Novell's chief scientist and vice president for advanced development, Drew Major, was instrumental in changing the face of networking for millions of companies.
He was part of the original team of four software engineers that invented Netware - the first mainstream PC network operating system (NOS). He has since overseen the design and development of every subsequent release of the NOS. He was responsible for designing core Netware features such as the first Dos redirector, the file system and the file cache.
From where did you get the original idea for Netware? The team - called Superset - had worked on DEC's mini computer, Vax, and liked the processor sharing. We wanted to build something like this for PCs, but instead of sharing processing - which was not necessary with PCs - we wanted to share data.
Why did you decide to work on the PC platform?
It was just as IBM began to roll out PCs and we saw that they were just about to explode. Disk storage was expensive and sharing data would cut costs. We figured out that the critical app was the file server.
What will be the immediate future of Netware in the form of 6 Pack and Modesto?
Six Pack centres on additional enhancements to Netware 5 to make it more scalable. Modesto is a complete rewrite of Netware for 64bit. It gave us a clean slate. With a Java program we were the first company to demonstrate a 64bit application running on Intel's pre-Merced architecture.
Is the increasing Java focus in Netware an attempt to take on NT and Unix as an application server?
We have to get real. NT and Unix are general purpose platforms. Netware is specialised. Our real strength is in the networking stuff; caching, file server, routing, and protocols. But with Java, Netware could be a very good apps platform.
Is this just a repeat of the disaster that was SuperNos?
SuperNos was an ill fated attempt to make Netware a more general purpose platform. It's good that customers can run Java applications, but they will buy us for our caching, file servers and directory.
Novell is opening up Netware source code and moving to make its products, including NDS, multi-platform.

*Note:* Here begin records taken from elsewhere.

(** * hp::DoFLevel: compression of the per-level DoF index storage

    A shallow embedding of [source/hp/dof_level.cc] (deal.II): the two
    passes [compress_data] and [uncompress_data] over the three vectors of
    a [DoFLevel], and [normalize_active_fe_indices].

    Vectors are lists; a subscript outside a vector is undefined behaviour
    in C++ and is a result of its own here ([Undefined]).  [Assert] is
    modelled as in a debug build: a failed assertion raises
    [ExcInternalError], and the result records the members of the level as
    the exception leaves them.

    Unsigned integers are values of [Z], and what the source computes in
    [unsigned int] is reduced modulo [2 ^ 32].  Cell numbers are positions
    in the offsets list.  The statements that need the entries of a vector
    to lie in the range of their C++ type, or a size to fit its counter,
    say so. *)

From stdpp Require Import base list sorting.
From Stdlib Require Import ZArith Lia.

Local Open Scope Z_scope.

(** ** Machine integers *)

(** Conversion to [unsigned int]: the counters [next_offset] and
    [new_size] of the source are declared [unsigned int]. *)
Definition to_unsigned (x : Z) : Z := x mod 2 ^ 32.

(** Modelled from the spec: [offset_type] is declared in [dof_level.h],
    which is not among the sources; the offsets are taken to be
    [unsigned int], like the counters the source assigns them to. *)
Definition invalid_offset : Z := to_unsigned (-1).

(** Modelled from the spec: [types::global_dof_index] is declared in
    [base/types.h], which is not among the sources; the indices are
    non-negative integers, taken to be [unsigned int]. *)
Definition to_global_dof_index (x : Z) : Z := x mod 2 ^ 32.

Section DoFLevel.

(** The type of the entries of [active_fe_indices], its two helpers from
    [dof_level.h] and the look-up
    [fe_collection[i].n_dofs_per_object<dim>()] are not among the sources:
    they are parameters of the development. *)
Context {active_fe_index_type : Type}.
Context (is_compressed_entry : active_fe_index_type → bool).
Context (get_toggled_compression_state :
           active_fe_index_type → active_fe_index_type).
Context (n_dofs_per_object : active_fe_index_type → nat).

(** ** The level *)

Record DoFLevel : Type := {
  active_fe_indices : list active_fe_index_type;
  dof_indices : list Z;
  dof_offsets : list Z
}.

(** ** Results of a member function *)

Inductive outcome (A : Type) : Type :=
| Done (a : A)
| ExcInternalError (level : DoFLevel)
| Undefined
| OutOfFuel.
#[global] Arguments Done {A} a.
#[global] Arguments ExcInternalError {A} level.
#[global] Arguments Undefined {A}.
#[global] Arguments OutOfFuel {A}.

#[export] Instance outcome_ret : MRet outcome := λ A a, Done a.
#[export] Instance outcome_bind : MBind outcome := λ A B k m,
  match m with
  | Done a => k a
  | ExcInternalError level => ExcInternalError level
  | Undefined => Undefined
  | OutOfFuel => OutOfFuel
  end.

(** [Assert(cond, ExcInternalError())], raised while the level reads [this]. *)
Definition Assert (this : DoFLevel) (cond : bool) : outcome unit :=
  if cond then Done tt else ExcInternalError this.

(** [v[i]] for an unsigned [i]. *)
Definition subscript {A : Type} (v : list A) (i : Z) : outcome A :=
  if bool_decide (0 ≤ i) then
    match v !! Z.to_nat i with
    | Some a => Done a
    | None => Undefined
    end
  else Undefined.

(** ** The loop over the cells active on the level

    The three writing and counting loops of the source share one skeleton
    (lines 48-60 and 85-89, 96-108 and 151-155, 190-202 and 235-239):
<<
    for (unsigned int cell = 0; cell < dof_offsets.size();)
      if (dof_offsets[cell] != static_cast<offset_type>(-1))
        {
          unsigned int next_cell = cell + 1;
          while ((next_cell < dof_offsets.size()) &&
                 (dof_offsets[next_cell] == static_cast<offset_type>(-1)))
            ++next_cell;
          const unsigned int next_offset =
            (next_cell < dof_offsets.size() ? dof_offsets[next_cell] :
                                              dof_indices.size());
          BODY
          cell = next_cell;
        }
      else
        ++cell;
>>
*)

(** The [while] loop: [rest] is the part of [dof_offsets] from [next_cell]
    on. *)
Fixpoint find_next_cell (rest : list Z) (next_cell : nat) : nat :=
  match rest with
  | o :: rest' =>
      if bool_decide (o = invalid_offset)
      then find_next_cell rest' (S next_cell)
      else next_cell
  | [] => next_cell
  end.

Definition next_offset_at (L : DoFLevel) (next_cell : nat) : Z :=
  match dof_offsets L !! next_cell with
  | Some o => o
  | None => to_unsigned (Z.of_nat (length (dof_indices L)))
  end.

(** The [for] loop; every turn moves [cell] forward, so that
    [length (dof_offsets L)] turns are enough. *)
Fixpoint active_cell_loop {St : Type} (fuel : nat) (L : DoFLevel)
    (body : nat → Z → Z → St → outcome St) (cell : nat) (st : St)
    : outcome St :=
  match dof_offsets L !! cell with
  | None => Done st
  | Some offset =>
      match fuel with
      | O => OutOfFuel
      | S fuel' =>
          if bool_decide (offset ≠ invalid_offset) then
            let next_cell :=
              find_next_cell (drop (S cell) (dof_offsets L)) (S cell) in
            let next_offset := next_offset_at L next_cell in
            st' ← body cell offset next_offset st;
            active_cell_loop fuel' L body next_cell st'
          else active_cell_loop fuel' L body (S cell) st
      end
  end.

(** ** compress_data *)

(** Lines 71-78 and 121-128:
<<
    bool compressible = true;
    for (unsigned int j = dof_offsets[cell] + 1; j < next_offset; ++j)
      if (dof_indices[j] != dof_indices[j - 1] + 1)
        { compressible = false; break; }
>>
    [n] is the number of values of [j] still to visit. *)
Fixpoint compressible_from (indices : list Z) (j : Z) (n : nat)
    : outcome bool :=
  match n with
  | O => Done true
  | S n' =>
      this_index ← subscript indices j;
      previous ← subscript indices (j - 1);
      if bool_decide (this_index ≠ to_global_dof_index (previous + 1))
      then Done false
      else compressible_from indices (j + 1) n'
  end.

Definition is_compressible (indices : list Z) (offset next_offset : Z)
    : outcome bool :=
  compressible_from indices (offset + 1)
    (Z.to_nat (next_offset - (offset + 1))).

(** The first run through (lines 47-89): [new_size]. *)
Definition compress_count (L : DoFLevel) (cell : nat)
    (offset next_offset : Z) (new_size : Z) : outcome Z :=
  fe ← subscript (active_fe_indices L) (Z.of_nat cell);
  Assert L (bool_decide (to_unsigned (next_offset - offset)
                         = Z.of_nat (n_dofs_per_object fe)));;
  if bool_decide (next_offset > offset) then
    compressible ← is_compressible (dof_indices L) offset next_offset;
    if compressible : bool
    then Done (to_unsigned (new_size + 1))
    else Done (to_unsigned (new_size + to_unsigned (next_offset - offset)))
  else Done new_size.

(** What the second run through works on: the two new vectors, and the
    member [active_fe_indices], which it changes in place while
    [dof_indices] and [dof_offsets] stay as they are until the swap. *)
Record writer : Type := {
  new_dof_indices : list Z;
  new_dof_offsets : list Z;
  fe_indices : list active_fe_index_type
}.

Definition level_now (L : DoFLevel) (w : writer) : DoFLevel :=
  {| active_fe_indices := fe_indices w;
     dof_indices := dof_indices L;
     dof_offsets := dof_offsets L |}.

(** [for (i = first; i < next_offset; ++i)
       new_dof_indices.push_back(dof_indices[i]);]
    with [n] values of [i] still to visit. *)
Fixpoint copy_from (indices : list Z) (i : Z) (n : nat) (new : list Z)
    : outcome (list Z) :=
  match n with
  | O => Done new
  | S n' =>
      x ← subscript indices i;
      copy_from indices (i + 1) n' (new ++ [x])
  end.

(** The body of the second run through (lines 110-149). *)
Definition compress_cell (L : DoFLevel) (cell : nat)
    (offset next_offset : Z) (w : writer) : outcome writer :=
  fe ← subscript (fe_indices w) (Z.of_nat cell);
  Assert (level_now L w)
    (bool_decide (to_unsigned (next_offset - offset)
                  = Z.of_nat (n_dofs_per_object fe)));;
  let offsets' :=
    <[cell := to_unsigned (Z.of_nat (length (new_dof_indices w)))]>
      (new_dof_offsets w) in
  if bool_decide (next_offset > offset) then
    compressible ← is_compressible (dof_indices L) offset next_offset;
    if compressible : bool then
      first ← subscript (dof_indices L) offset;
      let w' := {| new_dof_indices := new_dof_indices w ++ [first];
                   new_dof_offsets := offsets';
                   fe_indices := fe_indices w |} in
      Assert (level_now L w') (negb (is_compressed_entry fe));;
      Done {| new_dof_indices := new_dof_indices w';
              new_dof_offsets := offsets';
              fe_indices :=
                <[cell := get_toggled_compression_state fe]>
                  (fe_indices w) |}
    else
      copied ← copy_from (dof_indices L) offset
                 (Z.to_nat (next_offset - offset)) (new_dof_indices w);
      Done {| new_dof_indices := copied;
              new_dof_offsets := offsets';
              fe_indices := fe_indices w |}
  else
    Done {| new_dof_indices := new_dof_indices w;
            new_dof_offsets := offsets';
            fe_indices := fe_indices w |}.

(** The writer both passes start from (lines 92-95 and 186-189). *)
Definition fresh_writer (L : DoFLevel) : writer :=
  {| new_dof_indices := [];
     new_dof_offsets := replicate (length (dof_offsets L)) invalid_offset;
     fe_indices := active_fe_indices L |}.

(** The level once the new vectors are swapped in. *)
Definition swapped (w : writer) : DoFLevel :=
  {| active_fe_indices := fe_indices w;
     dof_indices := new_dof_indices w;
     dof_offsets := new_dof_offsets w |}.

(** Lines 157-160 and 241-244: the last assertion, then the swap. *)
Definition swap_in (L : DoFLevel) (new_size : Z) (w : writer)
    : outcome DoFLevel :=
  Assert (level_now L w)
    (bool_decide (Z.of_nat (length (new_dof_indices w)) = new_size));;
  Done (swapped w).

Definition is_empty {A : Type} (v : list A) : bool :=
  bool_decide (length v = 0%nat).

(** Lines 41 and 170, the test both passes start with:
    [dof_offsets.size() == 0 || dof_indices.size() == 0]. *)
Definition nothing_stored (L : DoFLevel) : bool :=
  is_empty (dof_offsets L) || is_empty (dof_indices L).

Definition compress_sizing (L : DoFLevel) : outcome Z :=
  active_cell_loop (length (dof_offsets L)) L (compress_count L) 0%nat 0.

Definition compress_writing (L : DoFLevel) : outcome writer :=
  active_cell_loop (length (dof_offsets L)) L (compress_cell L) 0%nat
    (fresh_writer L).

Definition compress_data (L : DoFLevel) : outcome DoFLevel :=
  if nothing_stored L then Done L
  else
    new_size ← compress_sizing L;
    w ← compress_writing L;
    swap_in L new_size w.
(** ** The store: reading by value *)

Lemma reify_prefix n (h h' : list obj) x v :
  h `prefix_of` h' → reify n h x = Some v → reify n h' x = Some v.
Proof.
  intros Hpre. revert x v. induction n as [|n IH]; intros x v; [done|].
  simpl. destruct (h !! x) as [o|] eqn:Hx; [|done].
  rewrite (prefix_lookup_Some _ _ _ _ Hx Hpre).
  destruct o as [a|fields|elems]; [done| |].
  - destruct (mapM (reify n h) fields.*2) as [vs|] eqn:Hm; [|done].
    intros [= <-]. apply mapM_Some in Hm.
    assert (mapM (reify n h') fields.*2 = Some vs) as ->; [|done].
    apply mapM_Some. eapply Forall2_impl; [exact Hm|]. intros; by apply IH.
  - destruct (mapM (reify n h) elems) as [vs|] eqn:Hm; [|done].
    intros [= <-]. apply mapM_Some in Hm.
    assert (mapM (reify n h') elems = Some vs) as ->; [|done].
    apply mapM_Some. eapply Forall2_impl; [exact Hm|]. intros; by apply IH.
Qed.

Lemma read_array_prefix (h h' : list obj) p a :
  h `prefix_of` h' → read_array h p = Some a → read_array h' p = Some a.
Proof.
  unfold read_array. intros Hpre.
  destruct (h !! p) as [o|] eqn:Hp; [|done].
  by rewrite (prefix_lookup_Some _ _ _ _ Hp Hpre).
Qed.

Lemma read_sample_prefix (h h' : list obj) x s :
  h `prefix_of` h' → read_sample h x = Some s → read_sample h' x = Some s.
Proof.
  unfold read_sample. intros Hpre.
  destruct (h !! x) as [o|] eqn:Hx; [|done].
  rewrite (prefix_lookup_Some _ _ _ _ Hx Hpre).
  destruct o as [a|fields|elems]; [done| |done].
  destruct (mapM (read_array h) fields.*2) as [vs|] eqn:Hm; [|done].
  intros [= <-]. apply mapM_Some in Hm.
  assert (mapM (read_array h') fields.*2 = Some vs) as ->; [|done].
  apply mapM_Some. eapply Forall2_impl; [exact Hm|].
  intros; by eapply read_array_prefix.
Qed.

Lemma read_batch_prefix (h h' : list obj) x ss :
  h `prefix_of` h' → read_batch h x = Some ss → read_batch h' x = Some ss.
Proof.
  unfold read_batch. intros Hpre.
  destruct (h !! x) as [o|] eqn:Hx; [|done].
  rewrite (prefix_lookup_Some _ _ _ _ Hx Hpre).
  destruct o as [a|fields|elems]; [done|done|].
  intros Hm. apply mapM_Some in Hm. apply mapM_Some.
  eapply Forall2_impl; [exact Hm|].
  intros; by eapply read_sample_prefix.
Qed.

Lemma reify_array n h p a :
  reify (S n) h p = Some (VNd a) ↔ read_array h p = Some a.
Proof.
  unfold read_array. simpl. destruct (h !! p) as [[b|fields|elems]|].
  - split; congruence.
  - destruct (mapM _ _); simpl; split; done.
  - destruct (mapM _ _); simpl; split; done.
  - done.
Qed.

Lemma zip_fmap_VNd (keys : list string) (vs : list (ndarray Q)) :
  zip keys (VNd <$> vs) = prod_map id VNd <$> zip keys vs.
Proof.
  revert vs. induction keys as [|k keys IH]; intros [|v vs]; simpl; try done.
  by rewrite IH.
Qed.

Lemma zip_VNd_inv (keys : list string) (ws : list value) (s : list (string * ndarray Q)) :
  length keys = length ws →
  zip keys ws = prod_map id VNd <$> s →
  ∃ vs, ws = VNd <$> vs ∧ s = zip keys vs.
Proof.
  revert ws s. induction keys as [|k keys IH]; intros [|w ws] [|[k' a] s] Hlen Heq;
    simpl in *; try done.
  - by exists [].
  - injection Heq as -> -> Heq. injection Hlen as Hlen.
    destruct (IH _ _ Hlen Heq) as (vs & -> & ->). by exists (a :: vs).
Qed.

Lemma reify_sample n h x s :
  reify (S (S n)) h x = Some (sample_value s) ↔ read_sample h x = Some s.
Proof.
  unfold read_sample, sample_value.
  change (reify (S (S n)) h x) with
    (match h !! x with
     | Some (ONd a) => Some (VNd a)
     | Some (ODict fields) =>
         vs ← mapM (reify (S n) h) fields.*2; Some (VDict (zip fields.*1 vs))
     | Some (OList elems) =>
         vs ← mapM (reify (S n) h) elems; Some (VList vs)
     | None => None
     end).
  destruct (h !! x) as [[b|fields|elems]|]; try done.
  - split.
    + destruct (mapM (reify (S n) h) fields.*2) as [ws|] eqn:Hm; [|done].
      simpl. intros [= Heq]. apply mapM_Some in Hm.
      destruct (zip_VNd_inv fields.*1 ws s) as (vs & -> & ->); [|done|].
      { rewrite <- (Forall2_length _ _ _ Hm). by rewrite !length_fmap. }
      assert (mapM (read_array h) fields.*2 = Some vs) as ->; [|done].
      apply mapM_Some. apply Forall2_fmap_r in Hm.
      eapply Forall2_impl; [exact Hm|]. intros p a Hp. by apply reify_array in Hp.
    + destruct (mapM (read_array h) fields.*2) as [vs|] eqn:Hm; [|done].
      intros Heq. simpl in Heq. injection Heq as <-. apply mapM_Some in Hm.
      assert (mapM (reify (S n) h) fields.*2 = Some (VNd <$> vs)) as ->.
      { apply mapM_Some, Forall2_fmap_r.
        eapply Forall2_impl; [exact Hm|]. intros p a Hp. by apply reify_array. }
      simpl. by rewrite zip_fmap_VNd.
  - destruct (mapM _ _); simpl; split; done.
Qed.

This will allow them to run on NT and Unix, but won't it lead to Netware being marginalised?
Not necessarily. NDS runs 80 per cent faster on Netware than on NT. The rule of thumb is that you need two or three times as much hardware for NT to do the same job.
But will Netware appliances, such as Internet Cache System, destroy Netware as a stand alone NOS?
Our platform is, in fact, becoming more important to us and not less important - even though we are moving to do cross platform things. We can sell Internet Cache System to NT shops and companies that have traditionally been anti Novell. With the appliance you do not need Netware clients or Netware administration. It's Web managed and Web configured. Netware is totally transparent.
What is Novell's main focus as it moves forward?
There are a lot of opportunities in the Internet infrastructure space. I see two years of us having a lot of fun building things in this middle space. No one except Novell understands the potential of being the little guy in the Internet infrastructure middle ground.
What lessons have you learned from going head to head with Microsoft?
I've learned that you don't paint a bull's eye in front of Microsoft, like we did when we bought DR-Dos and Unix. That was stupid. Netscape did the same and look what happened to them. We are not perceived as a mortal threat - not that Gates wouldn't like to kill us. I've survived against Bill Gates longer than anyone else in this industry.
Will Microsoft still come after Novell?
Microsoft said that it could do all the stuff that Netware could, but better. Fortunately it couldn't. It's very hard to kick us out.
Has Novell really turned the corner?
It was kind of painful for the last few years when we were working on strategies that were broken. It was hard to fix and caused a lot of pain internally and externally. We were lucky that Microsoft didn't fully exploit our weakness and kill us and we did not fully kill ourselves. But now we are resurgent.
What's your favourite film?
I'll have to be romantic and say Casablanca.